*WHAT YOU WILL DO:*
With the line containing "item. unfold schemaIndicators." as the start and the line containing "now destruct (0 <? MissingValueStat.missing_count" as the end, transcribe that span of the entries below exactly, including both.

- - - -

(** Every indicator is of one of six kinds: a missing column is an
    [error] and a type mismatch a [warning], missing data is never of
    severity [info], and a primary-key indicator is an [error]; so an
    indicator of severity [info] can only be a failed rule. *)
Theorem issueIndicators_fields (report : AuditReport.t)
    (ind : Indicator.t) :
  In ind (issueIndicators (Some report)) ->
  ((Indicator.label ind = "Missing column" /\ Indicator.severity ind = Error)
   \/ (Indicator.label ind = "Type mismatch"
       /\ Indicator.severity ind = Warning)
   \/ (Indicator.label ind = "Missing data"
       /\ Indicator.severity ind <> Info)
   \/ Indicator.label ind = "Rule failed"
   \/ ((Indicator.label ind = "PK duplicate"
        \/ Indicator.label ind = "PK null")
       /\ Indicator.severity ind = Error))
  /\ (Indicator.severity ind = Info -> Indicator.label ind = "Rule failed").
Proof.
  intros Hin.
  assert (H :
    (Indicator.label ind = "Missing column"
     /\ Indicator.severity ind = Error)
    \/ (Indicator.label ind = "Type mismatch"
        /\ Indicator.severity ind = Warning)
    \/ (Indicator.label ind = "Missing data"
        /\ Indicator.severity ind <> Info)
    \/ Indicator.label ind = "Rule failed"
    \/ ((Indicator.label ind = "PK duplicate"
         \/ Indicator.label ind = "PK null")
        /\ Indicator.severity ind = Error)).
  { simpl in Hin. rewrite !in_app_iff, !in_flat_map in Hin.
    destruct Hin as [(item & _ & Hi) | [(mv & _ & Hi) | [(rule & _ & Hi) | Hi]]].
    - apply schemaIndicators_fields in Hi. tauto.
    - unfold missingIndicators in Hi.
      destruct (0 <? MissingValueStat.missing_count mv);
        simpl in Hi; [|contradiction].
      destruct Hi as [<- | Hi]; [|contradiction].
      right; right; left. simpl. split; [reflexivity|].
      unfold missingSeverity. now destruct (Js.gt _ _).
    - unfold ruleIndicators in Hi.
      destruct (negb (RuleResult.passed rule));
        simpl in Hi; [|contradiction].
      destruct Hi as [<- | Hi]; [|contradiction].
      tauto.
    - unfold pkIndicators in Hi.
      destruct (AuditReport.primary_key_result report) as [pk|];
        [|contradiction].
      apply in_app_iff in Hi.
      destruct (0 <? PrimaryKeyResult.duplicate_count pk),
               (0 <? PrimaryKeyResult.null_count pk);
        simpl in Hi; destruct Hi as [Hi | Hi];
        try contradiction; destruct Hi as [<- | Hi];
        try contradiction; simpl; tauto. }
  split; [exact H|].
  intros Hinfo.
  destruct H as [(_ & H) | [(_ & H) | [(_ & H) | [H | (_ & H)]]]];
    trivial; congruence.
Qed.

Lemma issueIndicators_fields_witness :
  In (Indicator.mk "Missing data" "age: 15.0%" Error)
     (issueIndicators (Some Examples.mixed))
  /\ (Indicator.severity (Indicator.mk "Missing data" "age: 15.0%" Error)
      = Info ->
      Indicator.label (Indicator.mk "Missing data" "age: 15.0%" Error)
      = "Rule failed").
Proof.
  assert (Hin : In (Indicator.mk "Missing data" "age: 15.0%" Error)
                   (issueIndicators (Some Examples.mixed)))
    by (vm_compute; auto).
  split; [exact Hin|].
  apply (issueIndicators_fields Examples.mixed _ Hin).
Defined.

Lemma length_flat_map_filter {A B : Type} (f : A -> list B)
    (p : A -> bool) (l : list A) :
  (forall x, length (f x) = if p x then 1%nat else 0%nat) ->
  length (flat_map f l) = length (filter p l).
Proof.
  intros Hf. induction l as [|x l IH]; simpl; [reflexivity|].
  rewrite length_app, Hf, IH. now destruct (p x).
Qed.

(** The number of indicators, the "alerts" of the scorecard: the schema
    results that are not [ok], the missing-value entries with a positive
    count, the rule results that did not pass, and one each for a
    positive count of duplicate and of null primary keys. *)
Theorem issueIndicators_length (report : AuditReport.t) :
  length (issueIndicators (Some report))
  = (length (filter (fun item =>
                       match SchemaResult.status item with
                       | StatusOk => false
                       | _ => true
                       end)
                    (AuditReport.schema_results report))
     + length (filter (fun mv => (0 <? MissingValueStat.missing_count mv)%Z)
                      (AuditReport.missing_values report))
     + length (filter (fun rule => negb (RuleResult.passed rule))
                      (AuditReport.rule_results report))
     + match AuditReport.primary_key_result report with
       | Some pk =>
           (if (0 <? PrimaryKeyResult.duplicate_count pk)%Z then 1 else 0)
           + (if (0 <? PrimaryKeyResult.null_count pk)%Z then 1 else 0)
       | None => 0
       end)%nat.
Proof.
  simpl issueIndicators. rewrite !length_app.
  rewrite (length_flat_map_filter schemaIndicators
             (fun item => match SchemaResult.status item with
                          | StatusOk => false
                          | _ => true
                          end)).
  2: { intros item. unfold schemaIndicators.
       now destruct (SchemaResult.status item). }
  rewrite (length_flat_map_filter missingIndicators
             (fun mv => 0 <? MissingValueStat.missing_count mv)).
  2: { intros mv. unfold missingIndicators.
       now destruct (0 <? MissingValueStat.missing_count mv). }
  rewrite (length_flat_map_filter ruleIndicators
             (fun rule => negb (RuleResult.passed rule))).
  2: { intros rule. unfold ruleIndicators.
       now destruct (negb (RuleResult.passed rule)). }
  rewrite !Nat.add_assoc. f_equal.
  unfold pkIndicators.
  destruct (AuditReport.primary_key_result report) as [pk|];
    [|reflexivity].
  rewrite length_app.
  now destruct (0 <? PrimaryKeyResult.duplicate_count pk),
               (0 <? PrimaryKeyResult.null_count pk).
Qed.

End IssueLogMore.

Lemma collation_numeralsFirst : Spec.numeralsFirst Examples.collation.
Proof.
  intros s. unfold Spec.plainNumeral. destruct s as [|c s]; [discriminate|].
  simpl. intros H. apply andb_true_iff in H as [Hc _].
  apply digit_cases in Hc. simpl in Hc.
  unfold Examples.collation.
  repeat (destruct Hc as [<- | Hc]; [reflexivity|]).
  contradiction.
Qed.

Lemma allIssues_fields_witness :
  In (AuditReportView.Issue.mk "n/a" "NULL / Empty" "Missing Value" "age"
        Error)
     (AuditReportView.allIssues Examples.collation (Some Examples.mixed))
  /\ (AuditReportView.Issue.severity
        (AuditReportView.Issue.mk "n/a" "NULL / Empty" "Missing Value" "age"
           Error) = Info ->
      AuditReportView.Issue.errorType
        (AuditReportView.Issue.mk "n/a" "NULL / Empty" "Missing Value" "age"
           Error) = "Rule Failed").
Proof.
  assert (Hin : In (AuditReportView.Issue.mk "n/a" "NULL / Empty"
                      "Missing Value" "age" Error)
                   (AuditReportView.allIssues Examples.collation
                      (Some Examples.mixed)))
    by (simpl; auto 10).
  split; [exact Hin|].
  apply (allIssues_fields Examples.collation Examples.mixed _ Hin).
Defined.

Lemma allIssues_numbered_rows_witness :
  Spec.collates Examples.collation
  /\ Spec.numeralsFirst Examples.collation
  /\ Forall Spec.safeLine (Spec.sampleRows Examples.mixed)
  /\ StronglySorted
       (fun a b =>
          Spec.lineOrder (Js.parseInt (AuditReportView.Issue.rowId a))
                         (Js.parseInt (AuditReportView.Issue.rowId b)))
       (AuditReportView.allIssues Examples.collation (Some Examples.mixed)).
Proof.
  assert (H1 : Spec.collates Examples.collation)
    by exact collation_collates.
  assert (H2 : Spec.numeralsFirst Examples.collation)
    by exact collation_numeralsFirst.
  assert (H3 : Forall Spec.safeLine (Spec.sampleRows Examples.mixed))
    by (repeat constructor).
  split; [exact H1 | split; [exact H2 | split; [exact H3|]]].
  apply (allIssues_numbered_rows Examples.collation Examples.mixed H1 H2 H3).
Defined.


(** ** More on the comparison *)

Section ComparisonMore.
Import ComparisonView.

(** With two different reports chosen, when the gateway fails to deliver
    either of them the comparison is not made: the choice and the
    comparison shown before stay as they were, and the message reports
    the failure with the gateway's own words. *)
Theorem handleCompare_failure
    (fetchJSON : string -> string + AuditReport.t) (st : State)
    (a b : string) :
  compareIds_a st = Some a -> compareIds_b st = Some b ->
  a <> EmptyString -> b <> EmptyString -> a <> b ->
  (exists error, fetchJSON ("/reports/" ++ a)%string = inl error)
  \/ (exists error, fetchJSON ("/reports/" ++ b)%string = inl error) ->
  exists error : string,
    (fetchJSON ("/reports/" ++ a)%string = inl error
     \/ fetchJSON ("/reports/" ++ b)%string = inl error)
    /\ handleCompare fetchJSON st
       = mkState (Some a) (Some b) (comparison st)
                 ("Comparison failed: " ++ error).
Proof.
  intros Ha Hb Hna Hnb Hab Hfail.
  unfold handleCompare, reportPath. rewrite Ha, Hb.
  rewrite !unselected_Some by assumption.
  apply String.eqb_neq in Hab. unfold sameId. rewrite Hab. simpl orb.
  cbv iota.
  destruct (fetchJSON ("/reports/" ++ a)%string) as [ea | ra] eqn:HA.
  - exists ea. split; [now left | reflexivity].
  - destruct (fetchJSON ("/reports/" ++ b)%string) as [eb | rb] eqn:HB.
    + exists eb. split; [now right | reflexivity].
    + destruct Hfail as [(e & He) | (e & He)]; discriminate.
Qed.

Lemma handleCompare_failure_witness :
  exists error : string,
    (Examples.gateway "/reports/a" = inl error
     \/ Examples.gateway "/reports/zz" = inl error)
    /\ handleCompare Examples.gateway
         (mkState (Some "a") (Some "zz") None EmptyString)
       = mkState (Some "a") (Some "zz") None
                 ("Comparison failed: " ++ error).
Proof.
  apply (handleCompare_failure Examples.gateway
           (mkState (Some "a") (Some "zz") None EmptyString) "a" "zz");
    try reflexivity; try discriminate.
  right. now exists "Not Found".
Defined.

(** Choosing one report in both selects, or the blank entry in either,
    and pressing Compare is refused, whatever was chosen before and
    whatever the gateway would answer. *)
Theorem select_then_compare
    (fetchJSON : string -> string + AuditReport.t) (st : State)
    (value : string) :
  handleCompare fetchJSON (selectB value (selectA value st))
  = mkState (compareIds_a (selectA value st))
            (compareIds_b (selectB value st))
            (comparison st) "Choose two different reports to compare."
  /\ handleCompare fetchJSON (selectA EmptyString st)
     = mkState None (compareIds_b st) (comparison st)
               "Choose two different reports to compare."
  /\ handleCompare fetchJSON (selectB EmptyString st)
     = mkState (compareIds_a st) None (comparison st)
               "Choose two different reports to compare.".
Proof.
  split; [|split].
  - unfold handleCompare, selectA, selectB. simpl.
    destruct (Js.truthy value); simpl.
    + now rewrite String.eqb_refl, orb_true_r.
    + reflexivity.
  - reflexivity.
  - unfold handleCompare, selectB. simpl. now rewrite orb_true_r.
Qed.

(** The delta is shown in rose exactly when report B has more issues
    than report A, in emerald exactly when it has fewer and in slate
    exactly when they have as many; comparing the two reports the other
    way round negates the delta and exchanges rose and emerald. *)
Theorem delta_tone (reportA reportB : AuditReport.t) :
  (tone (delta (reportA, reportB)) = "text-rose-200"
   <-> AuditSummary.issues_found (AuditReport.summary reportA)
       < AuditSummary.issues_found (AuditReport.summary reportB))
  /\ (tone (delta (reportA, reportB)) = "text-emerald-200"
      <-> AuditSummary.issues_found (AuditReport.summary reportB)
          < AuditSummary.issues_found (AuditReport.summary reportA))
  /\ (tone (delta (reportA, reportB)) = "text-slate-200"
      <-> AuditSummary.issues_found (AuditReport.summary reportA)
          = AuditSummary.issues_found (AuditReport.summary reportB))
  /\ delta (reportB, reportA) = - delta (reportA, reportB)
  /\ (tone (delta (reportA, reportB)) = "text-rose-200"
      <-> tone (delta (reportB, reportA)) = "text-emerald-200").
Proof.
  unfold tone, delta. simpl.
  set (x := AuditSummary.issues_found (AuditReport.summary reportA)).
  set (y := AuditSummary.issues_found (AuditReport.summary reportB)).
  destruct (0 <? y - x) eqn:H1; destruct (y - x <? 0) eqn:H2;
    destruct (0 <? x - y) eqn:H3; destruct (x - y <? 0) eqn:H4;
    try apply Z.ltb_lt in H1; try apply Z.ltb_ge in H1;
    try apply Z.ltb_lt in H2; try apply Z.ltb_ge in H2;
    try apply Z.ltb_lt in H3; try apply Z.ltb_ge in H3;
    try apply Z.ltb_lt in H4; try apply Z.ltb_ge in H4;
    try lia;
    repeat split; intros; try reflexivity; try discriminate; try lia.
Qed.

End ComparisonMore.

- - - -

*WORKED SOLUTION:*
  2: { intros item. unfold schemaIndicators.
       now destruct (SchemaResult.status item). }
  rewrite (length_flat_map_filter missingIndicators
             (fun mv => 0 <? MissingValueStat.missing_count mv)).
  2: { intros mv. unfold missingIndicators.
       now destruct (0 <? MissingValueStat.missing_count mv). }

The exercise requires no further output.